One month post trauma.

Discussion

Overall, electrical injuries are associated with high morbidity and mortality, with a risk of death as high as 40%. A 20-year review of electrical injuries in adults and children in a large burn unit in Texas by Arnoldo et al., revealed that the mortality rate varied according to the type of electrical exposure: low voltage, 2.8%, high voltage, 5.3%, and lighting strikes, 17.6% [1].

Electrical burns are quite different from injuries sustained due to thermal or chemical burns [2]. Although, primary electrical injury is burns, secondary blunt trauma may result from falls or being thrown from the electrical source by an intense contraction of muscles [2-4]. Electrical injuries can be life-threatening as cardiorespiratory arrest and major cardiac arrhythmias can occur [1-8]. In adults, most electrical injuries happen at the workplace and constitute the fourth leading cause of work-related traumatic death [2,5,7]. As in the presented case, he sustained the electrocuted burns in the railway station during his working hour. Most of the high voltage electrical injuries are accidental. The use of protective devices is essential while working on any electrical cables.

Both entry and exit wounds are seen only in 20% of the cases [5]. In cases of severe burns with high-voltage current, because of thermal damage to tissue entry and exit, wounds may not be evident. In this case report, the entry and exit points were not evident. The treatment of high voltage electrical injuries requires multidisciplinary teams approach. Immediate resuscitation is important so that, cardiorespiratory complications are prevented [1,5]. The maintenance of vital parameters and early wound debridement can prevent systemic complications and physical disabilities.

In patients with electrical burns, since morbidity and mortality rates are high, defining risk factors is important for the prompt management and especially to reveal preventive measures in high-risk patients. In Tiryaki C et al., study, they have evaluated the risk factors for mortality in victims of electrical burns and TBSA >20%; ICU requirement, erythrocyte, Fresh Frozen Plasma (FFP) or albumin transfusion requirements, admission albumin level <3.5 mg/dL and admission haemoglobin level <12 mg/dL were determined as the risk factors for mortality [8]. In this case report, patient fulfilled 2 of the risk factors which are TBSA >20% and ICU admission. He did not receive transfusion during the stay. There are some mechanisms of the hypoalbuminaemia development in burn patients. All types of burns result in hypercatabolic responses that decrease serum albumin levels and also with an increase in TBSA percentage, an extracellular fluid loss induces vascular permeability and a plasma albumin loss from the wound exudations [8]. When developed, hypoalbuminaemia is associated with oedema, disturbances in wound healing and an increased susceptibility to sepsis that may play a role in mortality.
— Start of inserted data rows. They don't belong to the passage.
(** * stream-tester: geo-selection, process exit and the VOD tester

    A shallow embedding of the parts of
    [cmd/recordtester/recordtester.go] and
    [internal/app/vodtester/vodtester_app.go] that the specification's
    testable properties talk about, followed by the theorems that settle
    those properties against the code. *)

From Stdlib Require Import Reals Lra.
From stdpp Require Import gmap strings list sorting pretty.
From Stdlib Require Import ZArith Lia Ascii.

(** ** The [float64] values of the model

    Go's [float64] is modelled by the real numbers it approximates, extended
    with the two infinities and NaN.  Arithmetic on numbers is exact: rounding,
    overflow to an infinity and the sign of zero are not modelled.  NaN and
    the infinities behave as IEEE 754 prescribes, which is what the ordering
    of candidates depends on. *)

Inductive float64 : Type :=
| FNum (r : R)
| FPosInf
| FNegInf
| FNaN.

(** The sign of a real number, as the special cases of the operations below
    need it. *)
Definition Rsign (r : R) : comparison :=
  match total_order_T r 0 with
  | inleft (left _) => Lt
  | inleft (right _) => Eq
  | inright _ => Gt
  end.

Definition fneg (x : float64) : float64 :=
  match x with
  | FNum r => FNum (- r)
  | FPosInf => FNegInf
  | FNegInf => FPosInf
  | FNaN => FNaN
  end.

Definition fadd (x y : float64) : float64 :=
  match x, y with
  | FNaN, _ | _, FNaN => FNaN
  | FNum a, FNum b => FNum (a + b)
  | FPosInf, FNegInf | FNegInf, FPosInf => FNaN
  | FPosInf, _ | _, FPosInf => FPosInf
  | FNegInf, _ | _, FNegInf => FNegInf
  end.

Definition fsub (x y : float64) : float64 := fadd x (fneg y).

(** An infinity times a number: the signs multiply, and zero gives NaN. *)
Definition finf_mul (positive : bool) (r : R) : float64 :=
  match Rsign r with
  | Gt => if positive then FPosInf else FNegInf
  | Lt => if positive then FNegInf else FPosInf
  | Eq => FNaN
  end.

Definition fmul (x y : float64) : float64 :=
  match x, y with
  | FNaN, _ | _, FNaN => FNaN
  | FNum a, FNum b => FNum (a * b)
  | FPosInf, FNum r | FNum r, FPosInf => finf_mul true r
  | FNegInf, FNum r | FNum r, FNegInf => finf_mul false r
  | FPosInf, FPosInf | FNegInf, FNegInf => FPosInf
  | FPosInf, FNegInf | FNegInf, FPosInf => FNegInf
  end.

(** Division; a zero divisor is taken as +0. *)
Definition fdiv (x y : float64) : float64 :=
  match x, y with
  | FNaN, _ | _, FNaN => FNaN
  | FNum a, FNum b =>
      match Rsign b with
      | Eq => finf_mul true a
      | _ => FNum (a / b)
      end
  | FNum _, (FPosInf | FNegInf) => FNum 0
  | FPosInf, FNum b => match Rsign b with Lt => FNegInf | _ => FPosInf end
  | FNegInf, FNum b => match Rsign b with Lt => FPosInf | _ => FNegInf end
  | (FPosInf | FNegInf), (FPosInf | FNegInf) => FNaN
  end.

(** [x <= y] on float64: false as soon as one side is NaN. *)
Definition fle (x y : float64) : bool :=
  match x, y with
  | FNaN, _ | _, FNaN => false
  | FNum a, FNum b => if Rle_dec a b then true else false
  | FNegInf, _ => true
  | _, FPosInf => true
  | FPosInf, _ => false
  | _, FNegInf => false
  end.

(** A duration that is not positive: a number that is zero or below, or
    minus infinity. NaN is neither positive nor this. *)
Definition nonPositive (d : float64) : Prop :=
  d = FNegInf \/ exists r, d = FNum r /\ (r <= 0)%R.

(** ** Package [math] *)
Module math.

Definition Pi : float64 := FNum PI.

Definition Sin (x : float64) : float64 :=
  match x with
  | FNum r => FNum (sin r)
  | _ => FNaN
  end.

Definition Cos (x : float64) : float64 :=
  match x with
  | FNum r => FNum (cos r)
  | _ => FNaN
  end.

Definition Sqrt (x : float64) : float64 :=
  match x with
  | FNum r => match Rsign r with Lt => FNaN | _ => FNum (sqrt r) end
  | FPosInf => FPosInf
  | _ => FNaN
  end.

(** The angle of the point (x, y), in (-PI, PI]. *)
Definition atan2 (y x : R) : R :=
  match Rsign x with
  | Gt => atan (y / x)
  | Lt => match Rsign y with
          | Lt => atan (y / x) - PI
          | _ => atan (y / x) + PI
          end
  | Eq => match Rsign y with
          | Gt => PI / 2
          | Lt => - (PI / 2)
          | Eq => 0
          end
  end.

Definition Atan2 (y x : float64) : float64 :=
  match y, x with
  | FNaN, _ | _, FNaN => FNaN
  | FNum a, FNum b => FNum (atan2 a b)
  | FNum _, FPosInf => FNum 0
  | FNum a, FNegInf => match Rsign a with Lt => FNum (- PI) | _ => FNum PI end
  | FPosInf, FPosInf => FNum (PI / 4)
  | FNegInf, FPosInf => FNum (- (PI / 4))
  | FPosInf, FNegInf => FNum (3 * PI / 4)
  | FNegInf, FNegInf => FNum (- (3 * PI / 4))
  | FPosInf, FNum _ => FNum (PI / 2)
  | FNegInf, FNum _ => FNum (- (PI / 2))
  end.

End math.

(** ** [cmd/recordtester]: distance between two points *)

(** Earth's radius in kilometers. *)
Definition earthRadius : float64 := FNum 6371.

Definition getDistance (lat1 lon1 lat2 lon2 : float64) : float64 :=
  (* convert to radians *)
  let lat1 := fdiv (fmul lat1 math.Pi) (FNum 180) in
  let lon1 := fdiv (fmul lon1 math.Pi) (FNum 180) in
  let lat2 := fdiv (fmul lat2 math.Pi) (FNum 180) in
  let lon2 := fdiv (fmul lon2 math.Pi) (FNum 180) in
  (* haversine formula *)
  let a :=
    fadd (fmul (math.Sin (fsub lat2 lat1)) (math.Sin (fsub lat2 lat1)))
         (fmul (fmul (fmul (math.Cos lat1) (math.Cos lat2))
                     (math.Sin (fsub lon2 lon1)))
               (math.Sin (fsub lon2 lon1))) in
  let c := fmul (FNum 2) (math.Atan2 (math.Sqrt a) (math.Sqrt (fsub (FNum 1) a))) in
  let distance := fmul earthRadius c in
  distance.

(** The formula of the specification, for numbers: half-angle sines. *)
Definition haversine_spec (lat1 lon1 lat2 lon2 : R) : R :=
  let lat1 := (lat1 * PI / 180)%R in
  let lon1 := (lon1 * PI / 180)%R in
  let lat2 := (lat2 * PI / 180)%R in
  let lon2 := (lon2 * PI / 180)%R in
  let a := (Rsqr (sin ((lat2 - lat1) / 2))
            + cos lat1 * cos lat2 * Rsqr (sin ((lon2 - lon1) / 2)))%R in
  (2 * 6371 * math.atan2 (sqrt a) (sqrt (1 - a)))%R.

(** The conversion to radians that [getDistance] applies to each of its four
    arguments, and the two halves of its body; the proofs reason on these. *)
Definition radians (x : float64) : float64 := fdiv (fmul x math.Pi) (FNum 180).

Definition hav_a (lat1 lon1 lat2 lon2 : float64) : float64 :=
  fadd (fmul (math.Sin (fsub lat2 lat1)) (math.Sin (fsub lat2 lat1)))
       (fmul (fmul (fmul (math.Cos lat1) (math.Cos lat2))
                   (math.Sin (fsub lon2 lon1)))
             (math.Sin (fsub lon2 lon1))).

Definition hav_d (a : float64) : float64 :=
  fmul earthRadius
       (fmul (FNum 2) (math.Atan2 (math.Sqrt a) (math.Sqrt (fsub (FNum 1) a)))).

(** ** Go [error] values *)

Inductive error : Type :=
| context_Canceled                          (* context.Canceled *)
| errorString (msg : string)                (* errors.New, fmt.Errorf without %w *)
| wrapError (msg : string) (err : error).   (* fmt.Errorf with %w: text and wrapped error *)

(** The [Error()] method. *)
Definition Error (e : error) : string :=
  match e with
  | context_Canceled => "context canceled"
  | errorString msg => msg
  | wrapError msg _ => msg
  end.

(** [fmt.Errorf(prefix + "%w", err)] *)
Definition Errorf_w (prefix : string) (err : error) : error :=
  wrapError (prefix +:+ Error err) err.

(** [err != context.Canceled] compares interface values: only the sentinel
    itself is equal to it, a wrapped one or [nil] is not. *)
Definition is_context_Canceled (err : option error) : bool :=
  match err with
  | Some context_Canceled => true
  | _ => false
  end.

(** The verb [%v] applied to an [error] that may be [nil]. *)
Definition fmt_v (err : option error) : string :=
  match err with
  | Some e => Error e
  | None => "<nil>"
  end.

(** ** Package [sort]

    [sort.Slice] on at most twelve elements is the insertion sort below; the
    Go library runs it as the base case of its quicksort on longer slices.
    The model is that insertion sort at every length. [less] is applied to the
    elements, which is what the closure of the caller reads at the indices it
    is given. *)
Module sort.
Section Slice.
Context {A : Type} (less : A -> A -> bool).

(** One pass of the inner loop: [x] is [data[i]], the list holds
    [data[i-1]], ..., [data[0]] in that order; [x] moves left while
    [less(data[j], data[j-1])]. The result is in the same reversed
    order. *)
Fixpoint insertLeft (x : A) (before : list A) : list A :=
  match before with
  | [] => [x]
  | y :: rest => if less x y then y :: insertLeft x rest else x :: y :: rest
  end.

Definition insertionSort (data : list A) : list A :=
  rev (fold_left (fun before x => insertLeft x before) data []).

Definition Slice (data : list A) : list A := insertionSort data.
End Slice.
End sort.

(** ** Package [strconv] *)
Module strconv.

(** The [Err] field of the [*NumError] that [ParseFloat] returns. *)
Inductive NumError : Type := ErrSyntax | ErrRange.

Definition digit_of (c : ascii) : option N :=
  let n := N_of_ascii c in
  if ((48 <=? n) && (n <=? 57))%N then Some (n - 48)%N else None.

(** Reads decimal digits with at most one point: the digits read so far as
    a number, how many of them followed the point, and whether a point and
    a digit were seen. [None] on any other character. *)
Fixpoint readDigits (s : string) (mant : N) (frac : nat) (sawdot sawdigits : bool)
  : option (N * nat) :=
  match s with
  | EmptyString => if sawdigits then Some (mant, frac) else None
  | String c rest =>
      if Ascii.eqb c "."%char then
        if sawdot then None else readDigits rest mant frac true sawdigits
      else
        match digit_of c with
        | Some d =>
            readDigits rest (10 * mant + d)%N (if sawdot then S frac else frac)
                       sawdot true
        | None => None
        end
  end.

Definition lower (c : ascii) : ascii :=
  let n := N_of_ascii c in
  if ((65 <=? n) && (n <=? 90))%N then ascii_of_N (n + 32) else c.

Fixpoint lowerString (s : string) : string :=
  match s with
  | EmptyString => EmptyString
  | String c rest => String (lower c) (lowerString rest)
  end.

(** The names of the special values, matched without regard to case. *)
Definition special (s : string) : option float64 :=
  let l := lowerString s in
  if (String.eqb l "inf" || String.eqb l "+inf" || String.eqb l "infinity"
      || String.eqb l "+infinity")%bool then Some FPosInf
  else if (String.eqb l "-inf" || String.eqb l "-infinity")%bool then Some FNegInf
  else if String.eqb l "nan" then Some FNaN
  else None.

Definition decimal (negative : bool) (mant : N) (frac : nat) : float64 :=
  let v := (IZR (Z.of_N mant) / 10 ^ frac)%R in
  FNum (if negative then (- v)%R else v).

(** [strconv.ParseFloat(s, 64)] on the part of its grammar that the examples
    of this development use: the special names, and an optional sign
    followed by decimal digits with an optional point. A malformed string
    gives 0 and [ErrSyntax]. Exponents, hexadecimal mantissas, underscores
    between digits and overflow to an infinity are outside this part: Go
    accepts them, this model reports [ErrSyntax]. The statements about
    [getClosestSerfNodes] hold for every parser and use this one only at
    concrete inputs. *)
Definition ParseFloat (s : string) : float64 * option NumError :=
  match special s with
  | Some f => (f, None)
  | None =>
      let '(negative, body) :=
        match s with
        | String "+"%char rest => (false, rest)
        | String "-"%char rest => (true, rest)
        | _ => (false, s)
        end in
      match readDigits body 0%N 0%nat false false with
      | Some (mant, frac) => (decimal negative mant frac, None)
      | None => (FNum 0, Some ErrSyntax)
      end
  end.

End strconv.

(** ** [cmd/recordtester]: the closest serf nodes *)

(** [serfClient.Member], with the fields that tell members apart; the
    selection reads [Tags] only. *)
Record Member : Type := {
  Name : string;
  Tags : gmap string string;
}.

Record geolocateSerfNodes : Type := {
  Key : string;
  Latitude : float64;
  Longitude : float64;
  Distance : float64;
  Nodes : list Member;
}.

(** Reading a Go map at a key it does not hold gives the empty string. *)
Definition tag (member : Member) (k : string) : string :=
  default "" (Tags member !! k).

Fixpoint findInSlice_from (i : Z) (slice : list geolocateSerfNodes) (key : string) : Z :=
  match slice with
  | [] => (-1)%Z
  | v :: rest =>
      if String.eqb (Key v) key then i else findInSlice_from (i + 1)%Z rest key
  end.

Definition findInSlice (slice : list geolocateSerfNodes) (key : string) : Z :=
  findInSlice_from 0%Z slice key.

Definition getMemberLocation (member : Member) : string * string :=
  (tag member "latitude", tag member "longitude").

(** [fmt.Sprintf("%s-%s", x, y)] *)
Definition locationKey (x y : string) : string := x +:+ "-" +:+ y.

(** [slice[index]]: outside the slice the Go run time panics, here [None]. *)
Definition at_index {A : Type} (slice : list A) (index : Z) : option A :=
  if (index <? 0)%Z then None else slice !! Z.to_nat index.

Definition withNode (node : geolocateSerfNodes) (member : Member) : geolocateSerfNodes :=
  {| Key := Key node;
     Latitude := Latitude node;
     Longitude := Longitude node;
     Distance := Distance node;
     Nodes := Nodes node ++ [member] |}.

Section GetClosestSerfNodes.

(** [strconv.ParseFloat(s, 64)]: the value and the error it returns. *)
Variable ParseFloat : string -> float64 * option strconv.NumError.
On the other hand, anaemia directly reduces the oxygen delivery and worsens the multi-organ failure, especially acute kidney injury if present which may be associated with the increased mortality [8].

It has been a challenge to manage this patient in a district hospital without burn unit and adequate backup. In context of acute management, initial fluids resuscitation is vital to prevent acute renal failure from myoglobinuria. Besides that, close monitoring of cardiac rhythm, renal functions and musculoskeletal complications are needed in electrical burns. Appropriate wound debridement and aseptic technique during dressing is the key to prevent sepsis. On the other hand, nursing staffs in general setting might not familiar with burns management especially in dressing and wound management. With prompt and appropriate resuscitative efforts from multidiscipline team, patients can survived from high voltage current injuries.

Conclusion

In summary, the initial management of electrocuted burns could be done according to Advanced Trauma Life Support (ATLS) protocol in district setting as a guideline. However, special attention on fluids resuscitation, close monitoring of cardiac disturbance and musculoskeletal complications are emphasised. Prevention is definitely better than treatment. Thus, special precautions and protective devices should be introduced to the at risk workers.